4.3 Visual Evaluation and Application Insights

Fig. 6 presents visual comparisons of BSFL stage detection using YOLO11 [7] and the proposed YOLO11-DSConv. Both models yield similar bounding box precision and confidence scores, consistent with their close mAP50-95 values. However, the reduced model size and parameter count of YOLO11-DSConv make it more practical for deployment in real-time, resource-constrained environments.

images

Figure 6: Detection results of BSFL stages using (a) YOLO11 and (b) YOLO11-DSConv

In Fig. 6, the slight size differences among larvae may give the false impression that they belong to different stages. In reality, most larvae shown are from the same stage. For a more distinct illustration of inter-stage differences—especially between Stage 3 and Stage 4—see Fig. 7, where the contrast in color and size is more pronounced. These results demonstrate that both YOLO11 and YOLO11-DSConv are capable of detecting subtle visual variations across larval stages. Among them, YOLO11-DSConv offers added efficiency for deployment in mobile, IoT, or edge devices. For instance, YOLO11-DSConv-n suits lightweight scenarios, while YOLO11-DSConv-m and -x provide a good balance between accuracy and speed for real-time monitoring or industrial use.

images

Figure 7: (a) Original image of BSFL; (b) Detection output with stage identification

Fig. 8 further compares several models in detecting BSFL under practical conditions. YOLO11-DSConv and YOLO11 maintain consistent accuracy with minimal overlap in bounding boxes. YOLOv10 and YOLOv9 show occasional misclassifications, while YOLOv8 and YOLO-World exhibit frequent overlapping and stage confusion in dense scenes. RT-DETR performs the worst, with significant bounding box clutter and misidentifications, indicating poor suitability for fine-grained BSFL classification.

images images

Figure 8: Detection results of BSFL stages using various object detection models in real-world settings. (a) YOLOv8 [21], (b) YOLOv9 [32], (c) YOLOv10 [33], (d) YOLO11 [7], (e) YOLO-World [35], (f) RT-DETR [34], (g) YOLO11-DSConv

As shown in Fig. 9, YOLO11-DSConv consistently delivers accurate classification with minimal false positives and clearly separated bounding boxes. YOLO11 remains robust but suffers slightly from overlap. YOLOv10 and YOLOv9 introduce more frequent misclassifications, and YOLOv8 and YOLO-World experience heavy overlap and confusion. RT-DETR, although capable of detecting a higher number of objects, shows excessive false positives—often misidentifying non-larvae or misclassifying overlapping instances. This over-detection makes it less reliable for tasks requiring high precision, such as larval-stage classification in automated agriculture systems.

images images

Figure 9: Extended real-world comparison of object detection models for BSFL stage identification. (a) YOLOv8 [21], (b) YOLOv9 [32], (c) YOLOv10 [33], (d) YOLO11 [7], (e) YOLO-World [35], (f) RT-DETR [34], (g) YOLO11-DSConv

In summary, YOLO11-DSConv not only offers high accuracy but also excels in efficiency and deployment readiness, making it an ideal solution for smart farming and edge AI applications.

5 Conclusion

This study evaluated the performance of YOLO11 [7] and the proposed YOLO11-DSConv in classifying and detecting the growth stages of Black Soldier Fly Larvae (BSFL). By integrating Depthwise Separable Convolutions (DSConv), YOLO11-DSConv significantly reduces model size and parameter count while preserving detection accuracy. This lightweight architecture makes it highly suitable for deployment in resource-constrained environments such as mobile devices and IoT-based agricultural systems. The model’s fast inference time and compact design support real-time waste management applications, particularly in scenarios requiring on-site larval stage classification. Additionally, the solution aligns with broader sustainability goals by enabling the transformation of food waste into high-value resources through efficient BSFL utilization.

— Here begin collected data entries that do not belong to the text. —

Lemma legal_ops history s σ : legal Step (makeEntries sort history) s σ ↔ op_legal history s σ.
Proof.
  split.
  - induction 1 as [|s i σ s' inp out (c & Hc & Hkc & Hic & <-) (r & Hr & Hkr & Hir & <-) Hs _ IH];
      [constructor|].
    apply elem_of_makeEntries in Hc as (k & o & Hko & [-> | ->]), Hr as (k' & o' & Hko' & [-> | ->]);
      try done. simpl in *. subst i. apply Nat2Z.inj in Hir as ->. simplify_eq.
    by econstructor.
  - induction 1 as [|s k o s' σ Hk Hs _ IH]; [constructor|].
    econstructor; eauto using call_of_makeEntries, return_of_makeEntries.
Qed.

Lemma real_time_ops history i j :
  real_time (makeEntries sort history) i j ↔
  ∃ k l ok ol, i = Z.of_nat k ∧ j = Z.of_nat l ∧ history !! k = Some ok ∧
    history !! l = Some ol ∧ op_Return ok < op_Call ol.
Proof.
  split.
  - intros (r & c & Hb & Hkr & <- & Hkc & <-).
    pose proof (makeEntries_before _ _ _ _ Hb) as Hrank.
    apply before_l in Hb as Hr. apply before_r in Hb as Hc.
    apply elem_of_makeEntries in Hc as (k & o & Hko & [-> | ->]), Hr as (k' & o' & Hko' & [-> | ->]);
      try done. exists k', k, o', o. unfold rank in Hrank. simpl in *. split_and!; [done..|lia].
  - intros (k & l & ok & ol & -> & -> & Hk & Hl & Ht).
    exists (retE (Z.of_nat k) ok), (callE (Z.of_nat l) ol). split; [|done].
    apply makeEntries_order; [done| | |unfold rank; simpl; lia]; apply elem_of_makeEntries; eauto.
Qed.

Lemma linearizable_ops s history :
  linearizable Step s (makeEntries sort history) ↔ op_linearizable s history.
Proof.
  unfold linearizable, op_linearizable.
  assert (ids (makeEntries sort history) ≡ₚ seqZ 0 (Z.of_nat (List.length history))) as Hids.
  { unfold ids. rewrite (makeEntries_perm sort). fold (ids (entries_from 0 history)).
    by rewrite ids_entries_from. }
  setoid_rewrite Hids. setoid_rewrite legal_ops. setoid_rewrite real_time_ops.
  split; intros (σ & HP & Hrt & Hl); exists σ; (split_and!; [done| |done]).
  - intros i j oi oj Hi Hj Ht. apply Hrt. eauto 10.
  - intros i j (k & l & ok & ol & -> & -> & ? & ? & ?). eauto.
Qed.
End operations.

(** ** The select loop *)
Lemma select_loop_all total info (res : nat → bool) arrivals count ok :
  (count + List.length arrivals = total)%nat → arrivals ≠ [] →
  ∃ t, select_loop total info res (Some <$> arrivals) count ok = Ret (t, false) ∧
    t = ok && forallb res arrivals.
Proof.
  revert count ok. induction arrivals as [|i arr IH]; intros count ok Hlen Hnil; [done|].
  simpl. destruct (negb (ok && res i) && negb info) eqn:E.
  { apply andb_true_iff in E as [E%negb_true_iff _]. eexists. split; [done|].
    by rewrite andb_assoc, E. }
  case_decide as Hd.
  { destruct arr; [|simpl in *; lia]. eexists. split; [done|]. simpl. by rewrite andb_true_r. }
  destruct (IH (S count) (ok && res i)) as (t & E2 & ->); [simpl in *; lia| |].
  { intros ->. simpl in *. lia. }
  eexists. split; [exact E2|]. by rewrite andb_assoc.
Qed.

(** With the timer among the arrivals, the verdict is still sound: a false
    conjunction comes from a result that was received. *)
Lemma select_loop_sound total info (res : nat → bool) arrivals count ok t timedOut :
  select_loop total info res arrivals count ok = Ret (t, timedOut) →
  (t = false → ok = false ∨ ∃ i, Some i ∈ arrivals ∧ res i = false) ∧
  (t = true → timedOut = false → ok = true ∧
     ∃ pre, (Some <$> pre) `prefix_of` arrivals ∧ (total ≤ count + List.length pre)%nat ∧
       Forall (λ i, res i = true) pre).
Proof.
  revert count ok. induction arrivals as [|[i|] arr IH]; intros count ok; simpl; [done| |].
  - assert (ok && res i = false → ok = false ∨ ∃ j, Some j ∈ Some i :: arr ∧ res j = false) as Hf.
    { intros Hf. apply andb_false_iff in Hf as [?|?]; [by left|right]. exists i. split; [by left|done]. }
    assert (ok && res i = true → (total ≤ S count)%nat → ok = true ∧ ∃ pre,
      (Some <$> pre) `prefix_of` Some i :: arr ∧ (total ≤ count + List.length pre)%nat ∧
      Forall (λ i, res i = true) pre) as Ht.
    { intros [-> ?]%andb_true_iff Hle. split; [done|]. exists [i]. split_and!; [by exists arr|simpl; lia|].
      by repeat constructor. }
    destruct (negb (ok && res i) && negb info) eqn:E.
    { intros [= <- <-]. apply andb_true_iff in E as [E%negb_true_iff _]. rewrite E. naive_solver. }
    case_decide; [intros [= <- <-]; auto|].
    intros (H1 & H2)%IH. split.
    + intros Hb. destruct (H1 Hb) as [?|(j & ? & ?)]; [auto|]. right. exists j. split; [by right|done].
    + intros Hb Hto. destruct (H2 Hb Hto) as ([-> ?]%andb_true_iff & pre & [suf ->] & Hlen & Hpre).
      split; [done|]. exists (i :: pre). split_and!; [by exists suf|simpl; lia|by constructor].
  - intros [= <- <-]. split; [auto|done].
Qed.

Lemma omap_Some_fmap {A} (l : list A) : omap Datatypes.id (Some <$> l) = l.
Proof. induction l as [|x l IH]; [done|]. cbn. by f_equal. Qed.

(** Pigeonhole: enough distinct numbers below a bound are all of them. *)
Lemma all_below n (l : list nat) i :
  NoDup l → Forall (λ j, (j < n)%nat) l → (n ≤ List.length l)%nat → (i < n)%nat → i ∈ l.
Proof.
  intros Hnd Hb Hlen Hi.
  assert (l ≡ₚ seq 0 n) as ->; [|apply elem_of_seq; lia].
  apply submseteq_length_Permutation; [|rewrite length_seq; lia].
  apply NoDup_submseteq; [done|]. intros j Hj. rewrite Forall_forall in Hb.
  apply elem_of_seq. specialize (Hb j Hj). lia.
Qed.

(** ** The drivers *)
Section drivers.
Context {V St : Type} `{EqDecision St} (showV : V → string) (showS : St → string).
Context (sort : ∀ A, (A → A → bool) → list A → list A) `{!GoSort sort}.
Abbreviation full model := (fillDefault showV showS model).

(** A partition on which the checker decides: operations return after they
    are called and the model answers on them. *)
Definition part_ok (model : Model V St) (part : list (Operation V)) : Prop :=
  Forall (λ o, op_Call o ≤ op_Return o) part ∧ model_ok model (makeEntries sort part).

Lemma checkSingle_ops (model : Model V St) part info :
  part_ok model part →
  ∃ fuel0 b l, (∀ fuel, (fuel0 ≤ fuel)%nat →
      checkSingle fuel model (makeEntries sort part) info (λ _, false) = Ret (b, l)) ∧
    (b = true ↔ op_linearizable (Step model) (Init model) part).
Proof.
  intros [Hcr Hm].
  destruct (checkSingle_run model (makeEntries sort part) info (makeEntries_ok sort _ Hcr) Hm)
    as (k & b & l & Hr & Hb & _).
  exists k, b, l. split; [done|].
  rewrite Hb, lin_iff by (by apply makeEntries_ok). by apply linearizable_ops.
Qed.

Lemma checkSingle_parts (model : Model V St) parts info :
  Forall (part_ok model) parts →
  ∃ fuel0 (results : list (bool * list (option seqPtr))),
    (∀ fuel, (fuel0 ≤ fuel)%nat →
      mapM (λ sub, checkSingle fuel model sub info (λ _, false)) (makeEntries sort <$> parts)
      = Ret results) ∧
    Forall2 (λ p r, r.1 = true ↔ op_linearizable (Step model) (Init model) p) parts results.
Proof.
  induction 1 as [|p parts Hp _ (k2 & results & Hr & Hf)].
  { exists O, []. split; [done|constructor]. }
  destruct (checkSingle_ops model p info Hp) as (k1 & b & l & Hp1 & Hb).
  exists (k1 + k2)%nat, ((b, l) :: results). split; [|by constructor].
  intros fuel Hle. cbn. rewrite Hp1 by lia. simpl. rewrite Hr by lia. done.
Qed.

Lemma checkSingle_mapM_mono (model : Model V St) (l : list (list (entry V))) info fuel fuel' rs :
  mapM (λ sub, checkSingle fuel model sub info (λ _, false)) l = Ret rs → (fuel ≤ fuel')%nat →
  mapM (λ sub, checkSingle fuel' model sub info (λ _, false)) l = Ret rs.
Proof.
  intros Hm Hf. revert rs Hm. induction l as [|sub l IH]; intros rs; [done|]. cbn.
  intros (r & Hr & H)%go_bind_Ret. apply go_bind_Ret in H as (rs' & Hrs & [= <-]).
  rewrite (checkSingle_mono _ _ _ _ _ _ _ Hr Hf). simpl. by rewrite (IH _ Hrs).
Qed.

Abbreviation verdict results :=
  (λ i : nat, match results !! i with Some (ok, _) => ok | None => false end).

Lemma verdict_spec (model : Model V St) parts (results : list (bool * list (option seqPtr))) i p :
  Forall2 (λ p r, r.1 = true ↔ op_linearizable (Step model) (Init model) p) parts results →
  parts !! i = Some p →
  (verdict results i = true ↔ op_linearizable (Step model) (Init model) p).
Proof.
  intros HF Hp. destruct (Forall2_lookup_l _ _ _ _ _ HF Hp) as ([b l] & -> & Hb). done.
Qed.

Lemma checkParallel_run (model : Model V St) parts info arrivals :
  parts ≠ [] → Forall (part_ok model) parts → arrivals ≡ₚ seq 0 (List.length parts) →
  ∃ fuel0 r, (∀ fuel, (fuel0 ≤ fuel)%nat →
      checkParallel fuel model (makeEntries sort <$> parts) info (Some <$> arrivals) = Ret r) ∧
    (r = Ok ↔ Forall (op_linearizable (Step model) (Init model)) parts).
Proof.
  intros Hnil Hok Harr. destruct (checkSingle_parts model parts info Hok) as (k & results & Hr & Hf).
  assert (List.length arrivals = List.length parts) as Hlen by (by rewrite Harr, length_seq).
  destruct (select_loop_all (List.length parts) info (verdict results) arrivals O true)
    as (t & Ht & Hb); [done|by intros ->; destruct parts|].
  exists k, (if t then Ok else Illegal). split.
  - intros fuel Hfuel. unfold checkParallel. rewrite (Hr fuel Hfuel), length_fmap. simpl.
    simpl in Ht. rewrite Ht. simpl. by destruct t.
  - trans (t = true); [by destruct t|]. rewrite Hb. simpl. rewrite forallb_forall, Forall_lookup. split.
    + intros Hall i p Hp. apply (verdict_spec model _ _ _ _ Hf Hp), Hall.
      apply list_elem_of_In. rewrite Harr. apply elem_of_seq. apply lookup_lt_Some in Hp. lia.
    + intros Hall i Hi%list_elem_of_In. rewrite Harr, elem_of_seq in Hi.
      destruct (lookup_lt_is_Some_2 parts i) as [p Hp]; [lia|].
      apply (verdict_spec model _ _ _ _ Hf Hp). by eapply Hall.
Qed.

Lemma CheckOperations_run (model : Model V St) history part parts arrivals :
  Partition (full model) = Some part → part history = Ret parts → parts ≠ [] →
  Forall (part_ok (full model)) parts → arrivals ≡ₚ seq 0 (List.length parts) →
  ∃ fuel0 b, (∀ fuel, (fuel0 ≤ fuel)%nat →
      CheckOperations showV showS sort fuel model history arrivals = Ret b) ∧
    (b = true ↔ Forall (op_linearizable (Step model) (Init model)) parts).
Proof.
  intros Hpart Hparts Hnil Hok Harr.
  destruct (checkParallel_run (full model) parts false arrivals Hnil Hok Harr) as (k & r & Hr & Hb).
  exists k, (is_Ok r). split; [|by rewrite <-Hb; destruct r].
  intros fuel Hfuel. unfold CheckOperations, checkOperations. rewrite Hpart. simpl.
  rewrite Hparts. simpl. by rewrite (Hr fuel Hfuel).
Qed.

Lemma CheckOperations_blocks (model : Model V St) history part fuel :
  Partition (full model) = Some part → part history = Ret [] →
  CheckOperations showV showS sort fuel model history [] = Blocked.
Proof. intros Hpart Hparts. unfold CheckOperations, checkOperations. rewrite Hpart. simpl. by rewrite Hparts. Qed.

(** C2 Without a timeout, when the partition function answers and every part is a
    history ([part_ok]: the operations return after they were called, and the model
    steps on all of them and treats equal states alike): if there is a part, [CheckOperations] returns for every order in which the
    goroutines answer, and returns true exactly when every part is linearizable
    with respect to the model; if there is none, it blocks for ever. *)
Theorem CheckOperations_correct (model : Model V St) history part parts arrivals :
  Partition (full model) = Some part → part history = Ret parts →
  Forall (part_ok (full model)) parts → arrivals ≡ₚ seq 0 (List.length parts) →
  (parts ≠ [] → ∃ fuel0 b, (∀ fuel, (fuel0 ≤ fuel)%nat →
      CheckOperations showV showS sort fuel model history arrivals = Ret b) ∧
    (b = true ↔ Forall (op_linearizable (Step model) (Init model)) parts)) ∧
  (parts = [] → ∀ fuel, CheckOperations showV showS sort fuel model history arrivals = Blocked).
Proof.
  intros Hpart Hparts Hok Harr. split; [intros Hne; by eapply CheckOperations_run|].
  intros -> fuel. apply Permutation_nil_r in Harr as ->. by eapply CheckOperations_blocks.
Qed.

It is important to note that while Depthwise Separable Convolutions have been previously applied to YOLO architectures, our work makes several distinct contributions that differentiate it from existing YOLO+DSConv adaptations. First, we present a domain-specific optimization tailored to the unique challenges of BSFL classification, where visual differences between growth stages are subtle yet biologically significant. This application-specific focus required careful tuning of the DSConv implementation to maintain high accuracy while reducing computational demands. Second, our contribution extends beyond model architecture to include a complete end-to-end system designed for practical deployment in agricultural settings, bridging the gap between model development and real-world application. Third, we have created and annotated a specialized dataset of 21,600 BSFL images across six growth stages, which itself represents a valuable contribution to the field. Finally, our work demonstrates direct integration with circular economy practices through precise identification of optimal larvae for different applications, showing how AI can directly support sustainable agriculture initiatives. These distinctions position our work not as an incremental improvement, but as a novel application-specific solution addressing unique challenges at the intersection of deep learning, precision agriculture, and circular economy.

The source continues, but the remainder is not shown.